I had to take him to ER once because he was ripping his skin off his face and pulling his hair out after a vice principal tried to talk to him when he needed alone time (clearly needed it like in this case). The VP got within 6 inches of my sons face to "talk it out", he escalated my son so badly that we had to physically restrain him to get him out of the school and into the car or which I drove around for 20 mins and true to park a few times to let him relax and he still couldn't get back down from his peak.

The teacher knows this which is why he got "leeway". His teacher is amazing and actually researches ASD/aspergers so she can apply the best techniques possible with him and he's been doing amazing since starting at that school with her. Next year may not be so good.
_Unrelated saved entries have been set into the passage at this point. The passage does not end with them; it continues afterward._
Inductive object : Set :=
| Mutex (pending : list loc) (locked : bool)
| RecursiveMutex (pending : list loc) (nlocked : Z) (owner : option loc)
| Cond (pending : list loc)
| FutureState (waiters : list loc) (state : future_state_t) (value_ref : Z)
| Promise (env : loc)             (* its environment holds the shared state *)
| Future (env : loc)
| Fiber (fiber : option loc) (join_in_progress : bool)
    (interruption_caught : option bool).

(** The fibers an object will wake up. *)
Definition pending (o : object) : list loc :=
  match o with
  | Mutex p _ | RecursiveMutex p _ _ | Cond p | FutureState p _ _ => p
  | Promise _ | Future _ | Fiber _ _ _ => []
  end.

(** [options::arguments]: the values a lambda resumes a fiber with; [ARef] is
    the [push_value] of a future, which reads the registry, [AValue] a number or
    what a pusher of an I/O module pushes. *)
Inductive argument : Set :=
| ABool (b : bool)
| AError (ec : error_code)
| ANil
| ARef (ref : Z)
| AValue (v : lua_value).

(** The set of options of a call of [fiber_resume]. *)
Record options : Set := Options {
  skip_clear_interrupter : bool;
  auto_detect_interrupt : bool;
  fast_auto_detect_interrupt : bool;
  arguments : list argument;
}.
Definition no_options : options := Options false false false [].
Definition skip_clear : options := Options true false false [].
Definition with_arguments (args : list argument) : options :=
  Options false false false args.

(** A posted lambda: [vm_ctx->fiber_resume(fiber, opts)]. *)
Record task : Set := FiberResume { task_fiber : loc; task_options : options }.

Record vm_context : Set := Vm {
  valid_ : bool;
  L_ : loc;
  current_fiber_ : loc;
  async_event_thread_ : loc;
  lua_errmem : bool;
  exit_request : bool;
  failed_cleanup_handler_coro : option loc;
  suppress_tail_errors : bool;
  deadlock_errors : list loc;     (* the objects the messages are about *)
  panics : list loc;              (* the fibers [print_panic] reported *)
  inbox_open : bool;
  inbox_imported : bool;
  threads : gmap loc co_status;
  fiber_list : gmap loc fiber_data;
  objects : gmap loc object;
  strand : list task;
  registry : gmap Z lua_value;
  next_loc : loc;                 (* the address of the next object *)
}.

(** * Field updates *)
Definition with_joiner (f : joiner_t → joiner_t) (d : fiber_data) : fiber_data
    :=
  FiberData (f (joiner d)) (status d) (suspension_disallowed d) (local_storage
    d) (interruption_disabled d) (interrupted d) (interrupter d)
    (asio_cancellation_signal d) (user_handle d) (module_path d).
Definition with_status (f : option fiber_status → option fiber_status) (d :
    fiber_data) : fiber_data :=
  FiberData (joiner d) (f (status d)) (suspension_disallowed d) (local_storage
    d) (interruption_disabled d) (interrupted d) (interrupter d)
    (asio_cancellation_signal d) (user_handle d) (module_path d).
Definition with_suspension_disallowed (f : Z → Z) (d : fiber_data) : fiber_data
    :=
  FiberData (joiner d) (status d) (f (suspension_disallowed d)) (local_storage
    d) (interruption_disabled d) (interrupted d) (interrupter d)
    (asio_cancellation_signal d) (user_handle d) (module_path d).
Definition with_local_storage (f : option loc → option loc) (d : fiber_data) :
    fiber_data :=
  FiberData (joiner d) (status d) (suspension_disallowed d) (f (local_storage
    d)) (interruption_disabled d) (interrupted d) (interrupter d)
    (asio_cancellation_signal d) (user_handle d) (module_path d).
Definition with_interruption_disabled (f : disabled_t → disabled_t) (d :
    fiber_data) : fiber_data :=
  FiberData (joiner d) (status d) (suspension_disallowed d) (local_storage d)
    (f (interruption_disabled d)) (interrupted d) (interrupter d)
    (asio_cancellation_signal d) (user_handle d) (module_path d).
Definition with_interrupted (f : bool → bool) (d : fiber_data) : fiber_data :=
  FiberData (joiner d) (status d) (suspension_disallowed d) (local_storage d)
    (interruption_disabled d) (f (interrupted d)) (interrupter d)
    (asio_cancellation_signal d) (user_handle d) (module_path d).
Definition with_interrupter (f : option interrupter_t → option interrupter_t)
    (d : fiber_data) : fiber_data :=
  FiberData (joiner d) (status d) (suspension_disallowed d) (local_storage d)
    (interruption_disabled d) (interrupted d) (f (interrupter d))
    (asio_cancellation_signal d) (user_handle d) (module_path d).
Definition with_user_handle (f : option loc → option loc) (d : fiber_data) :
    fiber_data :=
  FiberData (joiner d) (status d) (suspension_disallowed d) (local_storage d)
    (interruption_disabled d) (interrupted d) (interrupter d)
    (asio_cancellation_signal d) (f (user_handle d)) (module_path d).
Definition with_valid (f : bool → bool) (vm : vm_context) : vm_context :=
  Vm (f (valid_ vm)) (L_ vm) (current_fiber_ vm) (async_event_thread_ vm)
    (lua_errmem vm) (exit_request vm) (failed_cleanup_handler_coro vm)
    (suppress_tail_errors vm) (deadlock_errors vm) (panics vm) (inbox_open vm)
    (inbox_imported vm) (threads vm) (fiber_list vm) (objects vm) (strand vm)
    (registry vm) (next_loc vm).
Definition with_current_fiber (f : loc → loc) (vm : vm_context) : vm_context :=
  Vm (valid_ vm) (L_ vm) (f (current_fiber_ vm)) (async_event_thread_ vm)
    (lua_errmem vm) (exit_request vm) (failed_cleanup_handler_coro vm)
    (suppress_tail_errors vm) (deadlock_errors vm) (panics vm) (inbox_open vm)
    (inbox_imported vm) (threads vm) (fiber_list vm) (objects vm) (strand vm)
    (registry vm) (next_loc vm).
Definition with_lua_errmem (f : bool → bool) (vm : vm_context) : vm_context :=
  Vm (valid_ vm) (L_ vm) (current_fiber_ vm) (async_event_thread_ vm) (f
    (lua_errmem vm)) (exit_request vm) (failed_cleanup_handler_coro vm)
    (suppress_tail_errors vm) (deadlock_errors vm) (panics vm) (inbox_open vm)
    (inbox_imported vm) (threads vm) (fiber_list vm) (objects vm) (strand vm)
    (registry vm) (next_loc vm).
Definition with_exit_request (f : bool → bool) (vm : vm_context) : vm_context
    :=
  Vm (valid_ vm) (L_ vm) (current_fiber_ vm) (async_event_thread_ vm)
    (lua_errmem vm) (f (exit_request vm)) (failed_cleanup_handler_coro vm)
    (suppress_tail_errors vm) (deadlock_errors vm) (panics vm) (inbox_open vm)
    (inbox_imported vm) (threads vm) (fiber_list vm) (objects vm) (strand vm)
    (registry vm) (next_loc vm).
Definition with_failed_cleanup_handler_coro (f : option loc → option loc) (vm :
    vm_context) : vm_context :=
  Vm (valid_ vm) (L_ vm) (current_fiber_ vm) (async_event_thread_ vm)
    (lua_errmem vm) (exit_request vm) (f (failed_cleanup_handler_coro vm))
    (suppress_tail_errors vm) (deadlock_errors vm) (panics vm) (inbox_open vm)
    (inbox_imported vm) (threads vm) (fiber_list vm) (objects vm) (strand vm)
    (registry vm) (next_loc vm).
Definition with_suppress_tail_errors (f : bool → bool) (vm : vm_context) :
    vm_context :=
  Vm (valid_ vm) (L_ vm) (current_fiber_ vm) (async_event_thread_ vm)
    (lua_errmem vm) (exit_request vm) (failed_cleanup_handler_coro vm) (f
    (suppress_tail_errors vm)) (deadlock_errors vm) (panics vm) (inbox_open vm)
    (inbox_imported vm) (threads vm) (fiber_list vm) (objects vm) (strand vm)
    (registry vm) (next_loc vm).
Definition with_deadlock_errors (f : list loc → list loc) (vm : vm_context) :
    vm_context :=
  Vm (valid_ vm) (L_ vm) (current_fiber_ vm) (async_event_thread_ vm)
    (lua_errmem vm) (exit_request vm) (failed_cleanup_handler_coro vm)
    (suppress_tail_errors vm) (f (deadlock_errors vm)) (panics vm) (inbox_open
    vm) (inbox_imported vm) (threads vm) (fiber_list vm) (objects vm) (strand
    vm) (registry vm) (next_loc vm).
Definition with_panics (f : list loc → list loc) (vm : vm_context) : vm_context
    :=
  Vm (valid_ vm) (L_ vm) (current_fiber_ vm) (async_event_thread_ vm)
    (lua_errmem vm) (exit_request vm) (failed_cleanup_handler_coro vm)
    (suppress_tail_errors vm) (deadlock_errors vm) (f (panics vm)) (inbox_open
    vm) (inbox_imported vm) (threads vm) (fiber_list vm) (objects vm) (strand
    vm) (registry vm) (next_loc vm).
Definition with_inbox_open (f : bool → bool) (vm : vm_context) : vm_context :=
  Vm (valid_ vm) (L_ vm) (current_fiber_ vm) (async_event_thread_ vm)
    (lua_errmem vm) (exit_request vm) (failed_cleanup_handler_coro vm)
    (suppress_tail_errors vm) (deadlock_errors vm) (panics vm) (f (inbox_open
    vm)) (inbox_imported vm) (threads vm) (fiber_list vm) (objects vm) (strand
    vm) (registry vm) (next_loc vm).
Definition with_threads (f : gmap loc co_status → gmap loc co_status) (vm :
    vm_context) : vm_context :=
  Vm (valid_ vm) (L_ vm) (current_fiber_ vm) (async_event_thread_ vm)
    (lua_errmem vm) (exit_request vm) (failed_cleanup_handler_coro vm)
    (suppress_tail_errors vm) (deadlock_errors vm) (panics vm) (inbox_open vm)
    (inbox_imported vm) (f (threads vm)) (fiber_list vm) (objects vm) (strand
    vm) (registry vm) (next_loc vm).
Definition with_fiber_list (f : gmap loc fiber_data → gmap loc fiber_data) (vm
    : vm_context) : vm_context :=
  Vm (valid_ vm) (L_ vm) (current_fiber_ vm) (async_event_thread_ vm)
    (lua_errmem vm) (exit_request vm) (failed_cleanup_handler_coro vm)
    (suppress_tail_errors vm) (deadlock_errors vm) (panics vm) (inbox_open vm)
    (inbox_imported vm) (threads vm) (f (fiber_list vm)) (objects vm) (strand
    vm) (registry vm) (next_loc vm).
Definition with_objects (f : gmap loc object → gmap loc object) (vm :
    vm_context) : vm_context :=
  Vm (valid_ vm) (L_ vm) (current_fiber_ vm) (async_event_thread_ vm)
    (lua_errmem vm) (exit_request vm) (failed_cleanup_handler_coro vm)
    (suppress_tail_errors vm) (deadlock_errors vm) (panics vm) (inbox_open vm)
    (inbox_imported vm) (threads vm) (fiber_list vm) (f (objects vm)) (strand
    vm) (registry vm) (next_loc vm).
Definition with_strand (f : list task → list task) (vm : vm_context) :
    vm_context :=
  Vm (valid_ vm) (L_ vm) (current_fiber_ vm) (async_event_thread_ vm)
    (lua_errmem vm) (exit_request vm) (failed_cleanup_handler_coro vm)
    (suppress_tail_errors vm) (deadlock_errors vm) (panics vm) (inbox_open vm)
    (inbox_imported vm) (threads vm) (fiber_list vm) (objects vm) (f (strand
    vm)) (registry vm) (next_loc vm).
Definition with_registry (f : gmap Z lua_value → gmap Z lua_value) (vm :
    vm_context) : vm_context :=
  Vm (valid_ vm) (L_ vm) (current_fiber_ vm) (async_event_thread_ vm)
    (lua_errmem vm) (exit_request vm) (failed_cleanup_handler_coro vm)
    (suppress_tail_errors vm) (deadlock_errors vm) (panics vm) (inbox_open vm)
    (inbox_imported vm) (threads vm) (fiber_list vm) (objects vm) (strand vm)
    (f (registry vm)) (next_loc vm).
Definition with_next_loc (f : loc → loc) (vm : vm_context) : vm_context :=
  Vm (valid_ vm) (L_ vm) (current_fiber_ vm) (async_event_thread_ vm)
    (lua_errmem vm) (exit_request vm) (failed_cleanup_handler_coro vm)
    (suppress_tail_errors vm) (deadlock_errors vm) (panics vm) (inbox_open vm)
    (inbox_imported vm) (threads vm) (fiber_list vm) (objects vm) (strand vm)
    (registry vm) (f (next_loc vm)).

Definition set_row (f : loc) (g : fiber_data → fiber_data) (vm : vm_context) :
    vm_context :=
  with_fiber_list (alter g f) vm.
Definition set_object (o : loc) (x : object) (vm : vm_context) : vm_context :=
  with_objects <[o := x]> vm.
Definition set_thread (f : loc) (s : co_status) (vm : vm_context) : vm_context :=
  with_threads <[f := s]> vm.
And I posted this here because it's general aspergers talk, if you don't receive it well then don't comment?


It seems that you are replying at least partially to my comment above when I said, "I don't see the "box" either. The teacher is explaining what happened, because she feels it would be helpful, and your son is getting a lot of support and leeway. If my son threw a chair in class, I would certainly expect there to be some kind of consequence for him."

My son is now 12 years old and at High School. He was referred for assessment for autism when he was 5 years old, and diagnosed with Asperger's when he was 7 years old. Your and your son's experiences of the school system are not particularly uncommon, and I have first-hand experience of the type of situation you describe in this thread, and second-hand through my years on WP and other similar on-line groups, and meeting up with other parents of autistic children, and autistic teenagers and adults.

It's up to you how you guide your child through life, but I have preferred to let my son know that losing control, for whatever reason, will do him no favours in life. If my son had thrown a chair at school, I would have expected the school to have spoken to him about it, and I also would have discussed it with him. Quite apart from the fact that he could have hurt someone, or damaged something, I have always encouraged my son to think of the consequences of his action on his own life too. Self-control is a valuable skill, so is the ability to appreciate how one's actions affect others. I have pointed out to my son, more than once, that there are many people in prison who never learned how to control their actions.

Oh, and if people wish to comment, then they are free to do so. That you don't want to hear their opinions is really neither here nor there.



Please read the remaining posts before commenting again. I certainly did answer your question regarding in the box.. Just not in the post you had quoted.